- [THE TASK] Determine which lines of the records include the word "Prop", and copy them.

- [PROVIDED ENTRIES]
(** * Slack OAuth stores over MongoDB: installation store and state store

    A shallow embedding of
    [slack_sdk_oauth_mongodb/installation_store/mongodb.py] and
    [slack_sdk_oauth_mongodb/state_store/mongodb.py].

    Stored documents are Python dicts, modelled as [gmap string value];
    a collection is the list of its documents in insertion order; a
    filter is a dict from field names to conditions.  The driver-assigned
    [_id] is not modelled: every read projects it away and no filter of
    the two stores mentions it.  Timestamps (the floats of [time()]) are
    exact integers here. *)

From stdpp Require Import gmap strings list fin_maps sorting.
From Stdlib Require Import ZArith Lia.

Local Open Scope Z_scope.
Local Open Scope string_scope.

(** ** Python values, exceptions *)

Inductive value :=
  | VNull
  | VStr (s : string)
  | VNum (n : Z)
  | VBool (b : bool)
  | VList (l : list string).

#[global] Instance value_eq_dec : EqDecision value.
Proof. solve_decision. Defined.

Inductive exn := TypeError | KeyError.

Inductive result (A : Type) :=
  | Ok (a : A)
  | Raise (e : exn).
Arguments Ok {A} a.
Arguments Raise {A} e.

#[global] Instance result_ret : MRet result := fun A a => Ok a.

#[global] Instance result_bind : MBind result := fun A B k r =>
  match r with
  | Ok a => k a
  | Raise e => Raise e
  end.

(** [Optional[str]] arguments as stored values. *)
Definition of_opt_str (o : option string) : value :=
  match o with
  | Some s => VStr s
  | None => VNull
  end.

(** ** The document store collaborator *)

Module Mongo.

Abbreviation doc := (gmap string value).

(** A filter entry: a plain value (equality), [{"$ne": v}] or
    [{"$gt": n}]. *)
Inductive cond :=
  | CEq (v : value)
  | CNe (v : value)
  | CGt (n : Z).

Abbreviation query := (gmap string cond).

(** Equality against a field: [None] in a filter matches a field that is
    null or missing, any other value matches exactly. *)
Definition field_eqb (f : option value) (v : value) : bool :=
  match v with
  | VNull =>
      match f with
      | None | Some VNull => true
      | Some _ => false
      end
  | _ => bool_decide (f = Some v)
  end.

Definition cond_holds (f : option value) (c : cond) : bool :=
  match c with
  | CEq v => field_eqb f v
  | CNe v => negb (field_eqb f v)
  | CGt n =>
      match f with
      | Some (VNum x) => bool_decide (n < x)
      | _ => false
      end
  end.

Definition matches (q : query) (d : doc) : bool :=
  forallb (fun kc => cond_holds (d !! kc.1) kc.2) (map_to_list q).

Definition insert_one (d : doc) (c : list doc) : list doc :=
  (c ++ [d])%list.

(** [delete_many] returns the remaining collection and [deleted_count]. *)
Definition delete_many (q : query) (c : list doc) : list doc * nat :=
  (List.filter (fun d => negb (matches q d)) c,
   length (List.filter (matches q) c)).

(** Sort key of a document for [sort=[(f, DESCENDING)]]: the stores only
    sort on [installed_at], which every saved document carries as a
    number; a document without a number there sorts last. *)
Definition sort_key (f : string) (d : doc) : option Z :=
  match d !! f with
  | Some (VNum n) => Some n
  | _ => None
  end.

Definition key_ltb (a b : option Z) : bool :=
  match a, b with
  | None, Some _ => true
  | Some x, Some y => bool_decide (x < y)
  | _, _ => false
  end.

(** The first document of the descending order: the greatest key, the
    earliest inserted among equal keys. *)
Fixpoint greatest (f : string) (best : doc) (c : list doc) : doc :=
  match c with
  | [] => best
  | d :: c' =>
      if key_ltb (sort_key f best) (sort_key f d)
      then greatest f d c'
      else greatest f best c'
  end.

(** A projection [{k: 0, ...}] removes the listed fields. *)
Definition project_out (ks : list string) (d : doc) : doc :=
  foldr delete d ks.

Definition find_one (q : query) (excl : list string) (sortf : string)
    (c : list doc) : option doc :=
  match List.filter (matches q) c with
  | [] => None
  | d :: ds => Some (project_out excl (greatest sortf d ds))
  end.

Inductive direction := ASCENDING | DESCENDING.

#[global] Instance direction_eq_dec : EqDecision direction.
Proof. solve_decision. Defined.

Abbreviation index := (list (string * direction)).

(** [create_index] declares an index; declaring an existing one again
    changes nothing. *)
Definition create_index (ix : index) (ixs : list index) : list index :=
  if bool_decide (ix ∈ ixs) then ixs else (ixs ++ [ix])%list.

(** What a filter value [o : Optional[str]] asks of a field. *)
Definition field_is (f : option value) (o : option string) : Prop :=
  match o with
  | Some s => f = Some (VStr s)
  | None => f = None ∨ f = Some VNull
  end.

#[global] Instance field_is_dec f o : Decision (field_is f o).
Proof. destruct o; simpl; apply _. Defined.

(** [d] is not sorted after [d'] in the descending order on [f]. *)
Definition not_before (f : string) (d' d : doc) : Prop :=
  key_ltb (sort_key f d) (sort_key f d') = false.

(** [d] is a document of [c] that satisfies [P] and that no document of
    [c] satisfying [P] precedes in the descending order on [f]. *)
Definition latest_among (f : string) (P : doc → Prop) (c : list doc)
    (d : doc) : Prop :=
  d ∈ c ∧ P d ∧ ∀ d', d' ∈ c → P d' → not_before f d' d.

End Mongo.


(** ** Calling a Python method

    A signature lists the parameters after [self]: those that may be
    passed by position, those after a bare [*] (keyword-only), and those
    that have a default.  [check_call] is the argument binding of a call
    with [npos] positional arguments and the keywords [kws]. *)

Record signature := {
  sig_positional : list string;
  sig_kwonly : list string;
  sig_defaults : list string
}.

Definition check_call (sg : signature) (npos : nat) (kws : list string)
    : result unit :=
  let bound := (take npos (sig_positional sg) ++ kws)%list in
  if bool_decide (length (sig_positional sg) < npos)%nat then Raise TypeError
  else if negb (forallb (fun k =>
                 bool_decide (k ∈ (sig_positional sg ++ sig_kwonly sg)%list)) kws)
  then Raise TypeError
  else if negb (bool_decide (NoDup bound)) then Raise TypeError
  else if forallb (fun p =>
            bool_decide (p ∈ bound) || bool_decide (p ∈ sig_defaults sg))
          (sig_positional sg ++ sig_kwonly sg)%list
  then Ok ()
  else Raise TypeError.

- [SOLUTION TO THIS TASK]
Definition field_is (f : option value) (o : option string) : Prop :=
Definition not_before (f : string) (d' d : doc) : Prop :=
Definition latest_among (f : string) (P : doc → Prop) (c : list doc)
    (d : doc) : Prop :=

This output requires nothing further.